I’m happy to say that ClownAlley, the late Pat Cashin’s excellent blog about the history of clowns and circuses, is back.  (It’s not currently at clownalley.net, but at it’s original place clownalley.blogspot.com)

I have always been a big supporter of that blog, which has had some amazing photos and articles about circus clowns past and present. Friend of Pat’s  Beth Grimes (who is a clown and board member of the Clown Hall of Fame) has taken over as the lead blogger, and they are soliciting on a limited basis other bloggers to help out.

One of her recent posts is fantastic– it’s a compilation of a series of interviews with the 36 Alley members of the 1908 edition of the Greatest Show On Earth.  Great historical stuff, and well worth reading.

An Interview With The 1908 Barnum & Bailey Clown Alley

Here’s an excerpt:

 

Foolish Ford

It is caused by the unusual experience of being interviewed.  All the merry quips and cranks which people ordinarily associate the genus Clown are gone.  They sit on the extreme edges of their chairs and wait for each other to speak.  When one ventures, after explanatory cough, the rest admire and envy his eloquence and self-possession.

     “If we’d only known about it two days ago,” one of them confesses, “we’d had a chance to think up something to say.  Lord, lady, we’ve got stories enough.  Some of us’s been more’n forty years in the clowning business.  But you can’t think of stories right off the bat, begging your pardon, this way.”
   
Then they introduce themselves and each other.
     “Lady, I’m the policeman, the jockey and the ballet girl.”

“I’m the man with the long rope and the short dog.  My!
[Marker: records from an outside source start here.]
(** A node of five that has just won the election of term 2 with four
    committed records in its log. *)
Definition leaderOfFive : RaftNode :=
  mkRaftNode clusterOfFive LEADER 2 None 3 (repeat (sampleRecord 1) 4) (Num 3) 3
    [("B", Num 4); ("C", Num 4); ("D", Num 4); ("E", Num 4)]
    [("B", Num (-1)); ("C", Num (-1)); ("D", Num (-1)); ("E", Num (-1))]
    [("B", Num 3); ("C", Num 3); ("D", Num 3); ("E", Num 3)]
    None [("B", tt); ("C", tt); ("D", tt); ("E", tt)] false false
    [("B", Num 0); ("C", Num 0); ("D", Num 0); ("E", Num 0)] (-1).

(** A follower of B in term 3 with three records of term 1, of which
    [applied + 1] are committed and applied. *)
Definition followerOfB (applied : Z) : RaftNode :=
  mkRaftNode clusterOfThree FOLLOWER 3 (Some "B") 0 (repeat (sampleRecord 1) 3)
    (Num applied) applied [] [] [] (Some "B") [] true false
    [("B", Num 0); ("C", Num 0)] 4.

Definition request (p : NodeId) (t messageNum prevLogIndex : Z) (prevLogTerm : option Z)
    (entries : list LogRecord) (leaderCommit : Z) : AE.Parameters :=
  AE.mk p t false messageNum prevLogIndex prevLogTerm entries (Num leaderCommit) false.

(** A follower in term 4 that has not voted, with records of the given
    terms. *)
Definition voterOfTerm4 (terms : list Z) : RaftNode :=
  mkRaftNode clusterOfThree FOLLOWER 4 None 0 (map sampleRecord terms)
    (Num 2) 2 [] [] [] None [] true false [("B", Num 0); ("C", Num 0)] (-1).

Definition voteRequest (p : NodeId) (t lastLogIndex : Z) (lastLogTerm : option Z)
  : RV.Parameters :=
  RV.mk p t false lastLogIndex lastLogTerm false.

Definition voteFrom (p : NodeId) (t : Z) : RV.Parameters :=
  RV.mk p t true 0 None true.

(** A candidate of five nodes in term 2 that holds its own vote only. *)
Definition candidateOfFive : RaftNode :=
  mkRaftNode clusterOfFive CANDIDATE 2 None 1 (repeat (sampleRecord 1) 2) (Num 1) 1
    [] [] [] None [("B", tt); ("C", tt); ("D", tt); ("E", tt)] false true
    [("B", Num 0); ("C", Num 0); ("D", Num 0); ("E", Num 0)] (-1).

(** A leader whose clients wait for the two records it has not applied
    yet, with the database enabled or disabled. *)
Definition waitingLeader (disabled : bool) : RaftNode :=
  mkRaftNode
    (mkConfig "A" 150 300 150 300 1000 50 [("hostB", "B"); ("hostC", "C")] disabled)
    LEADER 2 None 2
    [sampleRecord 1;
     mkLogRecord 2 NEW_USER "user" (Some 7%nat);
     mkLogRecord 2 NEW_AUCTION "auction" (Some 8%nat)]
    (Num 2) 0
    [("B", Num 3); ("C", Num 3)] [("B", Num 2); ("C", Num 2)]
    [("B", Num 2); ("C", Num 2)] None [("B", tt); ("C", tt)] false false
    [("B", Num 4); ("C", Num 5)] (-1).

(** ** The heartbeat of the leader *)

(** The callback [sendHeartbeat] that [waitForHeartbeatTimeout] gives to
    [setTimeout] when it is called by a leader, for the node [nodeId]. *)
Definition sendHeartbeat_leader (nodeId : NodeId) : M unit :=
  n <- this ;;
  let missingEntries := log_slice (log n) (Map_num (nextIndex n) nodeId) in
  let prevLogIndex := js_add (Map_num (nextIndex n) nodeId) (-1) in
  prevLogTerm <-
    (if js_ge0 prevLogIndex then
       match prevLogIndex with
       | Num i =>
           match log_get (log n) i with
           | Some r => ret (Some (term r))
           | None => throw "TypeError: Cannot read properties of undefined (reading 'term')"
           end
       | _ => ret None
       end
     else ret None) ;;
  call (sendReplicationTo (socketOf n nodeId) (Map_num (nodeIdToMessageNum n) nodeId)
          (currentTerm n) prevLogIndex prevLogTerm missingEntries (commitIndex n)) ;;
  assign (fun n => set_lastSent
                     (Map_set nodeId (Num (Z.of_nat (List.length (log n)) - 1)) (lastSent n)) n) ;;
  resetHeartbeatTimeout (Some nodeId).

(** ** Vocabulary of the further properties *)

(** A method keeps a property of the node once it holds. *)
Definition keeps {A : Type} (P : RaftNode -> Prop) (m : M A) : Prop :=
  forall n, P n -> P (node (m n)).

(** A method makes no call of the kind [bad]. *)
Definition makesNo {A : Type} (bad : Effect -> bool) (m : M A) : Prop :=
  forall n, filter bad (effects (m n)) = [].

(** What a record holds apart from its callback. *)
Definition content (e : LogRecord) : Z * CommandType * string :=
  (term e, commandType e, logData e).

(** The commit index is a number and the indices are in their order:
    [-1 <= lastApplied <= commitIndex <= log.length - 1]. *)
Definition withinLog (n : RaftNode) : Prop :=
  exists c, commitIndex n = Num c /\
            -1 <= lastApplied n /\ lastApplied n <= c /\
            c <= Z.of_nat (List.length (log n)) - 1.

(** The node and the calls after a sequence of messages, each handled in
    its turn. *)
Fixpoint deliver (ms : list Message) (n : RaftNode) : RaftNode * list Effect :=
  match ms with
  | [] => (n, [])
  | m :: rest =>
      let r := onMessage m n in
      let (n', es) := deliver rest (node r) in
      (n', effects r ++ es)
  end.

(** The votes granted among the calls. *)
Definition is_granted_vote (e : Effect) : bool :=
  match e with
  | sendVote _ _ true => true
  | _ => false
  end.

Definition grantedVotes (es : list Effect) : nat :=
  List.length (filter is_granted_vote es).

(** The AppendEntries response [success = false] of a node. *)
Definition failureFrom (p : NodeId) (t : Z) : AE.Parameters :=
  AE.mk p t true 0 0 None [] Undefined false.


(** The guards of [case State.FOLLOWER] that a request of the current term
    passes before its entries are put in the log. *)
Definition accepts (args : AE.Parameters) (n : RaftNode) : bool :=
  match state n with FOLLOWER => true | _ => false end
  && (AE.term args =? currentTerm n)
  && negb (AE.isResponse args)
  && (lastMessageNum n <? AE.messageNum args)
  && negb ((AE.prevLogIndex args >=? 0)
           && match log_at (log n) (AE.prevLogIndex args) with
              | None => true
              | Some _ => false
              end)
  && match currentLeaderId n with
     | None => true
     | Some leader => String.eqb leader (AE.senderId args)
     end.

(** A match index from -1 to 9: its decimal string has one digit, or is
    the string of -1. *)
Definition oneDigit (x : jsnum) : bool :=
  match x with
  | Num z => (-1 <=? z) && (z <=? 9)
  | _ => false
  end.

(** A leader of two nodes with three records, all of them on B. *)
Definition clusterOfTwo : Config :=
  mkConfig "A" 150 300 150 300 1000 50 [("hostB", "B")] false.

Definition leaderOfTwo : RaftNode :=
  mkRaftNode clusterOfTwo LEADER 2 None 2 (repeat (sampleRecord 1) 3) (Num (-1)) (-1)
    [("B", Num 3)] [("B", Num (-1))] [("B", Num 2)] None [("B", tt)] false false
    [("B", Num 0)] (-1).
(** * Properties *)

(** ** Sequencing *)

Lemma bind_node_normal {A B} (m : M A) (k : A -> M B) n a :
  completion (m n) = Normal a ->
  node (bind m k n) = node (k a (node (m n))).
Proof. intros H. unfold bind. rewrite H. reflexivity. Qed.

Lemma bind_effects_normal {A B} (m : M A) (k : A -> M B) n a :
  completion (m n) = Normal a ->
  effects (bind m k n) = effects (m n) ++ effects (k a (node (m n))).
Proof. intros H. unfold bind. rewrite H. reflexivity. Qed.

Lemma bind_completion_normal {A B} (m : M A) (k : A -> M B) n a :
  completion (m n) = Normal a ->
  completion (bind m k n) = completion (k a (node (m n))).
Proof. intros H. unfold bind. rewrite H. reflexivity. Qed.

(** ** Frame rules: what a method leaves alone *)

Section Frame.
Context {X : Type} (f : RaftNode -> X).

Lemma preserves_ret {A} (a : A) : preserves f (ret a).
Proof. intros n. reflexivity. Qed.

Lemma preserves_this : preserves f this.
Proof. intros n. reflexivity. Qed.

Lemma preserves_call e : preserves f (call e).
Proof. intros n. reflexivity. Qed.

Lemma preserves_throw {A} s : preserves f (@throw A s).
Proof. intros n. reflexivity. Qed.

Lemma preserves_assign g : (forall n, f (g n) = f n) -> preserves f (assign g).
Proof. intros H n. apply H. Qed.

Lemma preserves_bind {A B} (m : M A) (k : A -> M B) :
  preserves f m -> (forall a, preserves f (k a)) -> preserves f (bind m k).
Proof.
  intros Hm Hk n. unfold bind.
  destruct (completion (m n)) as [a|e]; cbn.
  - rewrite Hk. apply Hm.
  - apply Hm.
Qed.

Lemma preserves_forEach {A} (l : list A) body :
  (forall x, preserves f (body x)) -> preserves f (forEach l body).
Proof.
  intros H. induction l as [|x l IH]; cbn.
  - apply preserves_ret.
  - apply preserves_bind; auto.
Qed.
End Frame.

(** The rules for methods that do not throw. *)
Lemma returns_ret {A} (a : A) : returns (ret a).
Proof. intros n. exists a. reflexivity. Qed.

Lemma returns_this : returns this.
Proof. intros n. exists n. reflexivity. Qed.

Lemma returns_call e : returns (call e).
Proof. intros n. exists tt. reflexivity. Qed.

Lemma returns_assign g : returns (assign g).
Proof. intros n. exists tt. reflexivity. Qed.

Lemma returns_bind {A B} (m : M A) (k : A -> M B) :
  returns m -> (forall a, returns (k a)) -> returns (bind m k).
Proof.
  intros Hm Hk n. destruct (Hm n) as [a Ha].
  rewrite (bind_completion_normal _ _ _ Ha). apply Hk.
Qed.

Lemma returns_forEach {A} (l : list A) body :
  (forall x, returns (body x)) -> returns (forEach l body).
Proof.
  intros H. induction l as [|x l IH]; cbn.
  - apply returns_ret.
  - apply returns_bind; auto.
Qed.

Lemma returns_unit (m : M unit) n : returns m -> completion (m n) = Normal tt.
Proof. intros H. destruct (H n) as [[] Ha]. exact Ha. Qed.

(** A method that returns and is followed by a method that replies
    [success = true], replies so; and a reply made is not taken back. *)
Lemma acknowledges_after {A B} (m : M A) (k : A -> M B) :
  returns m -> (forall a, acknowledges (k a)) -> acknowledges (bind m k).
Proof.
  intros Hm Hk n. destruct (Hm n) as [a Ha].
  rewrite (bind_effects_normal _ _ _ Ha).
  unfold repliesSuccess. rewrite existsb_app. rewrite orb_true_iff. right. apply Hk.
Qed.

Lemma acknowledges_call {B} s t c a (k : unit -> M B) :
  acknowledges (bind (call (sendReplicationResponse s t true c a)) k).
Proof. intros n. reflexivity. Qed.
But I thought he’d bite my ankles today, exposed as they be.”
     “I’m the one whose feet flap the most.”
     “I’m Foolish Ford.  In my contract it says that I can come and go ad lib.”
     “I call myself the most absurd, ridiculous individual in the world, abounding in the melody, mirth and madness.  Then when people say I’m so bad I’m good I don’t have to make apologies.  I just point to my explanation that’s written in the posters.”
     “I’m the man that’s got a sort of cousin on Park Row who gets all his funny ideas from me.”
     Others content themselves with merely saying names, Austin Walsh, Arthur Borella, Fred Egener, Stanley, Baker, Gerome, Bennack, Ackley, Clemens.

I’m so glad that she is continuing the important historical work that Pat had so expertly done.  You should definitely put this blog on your must read list.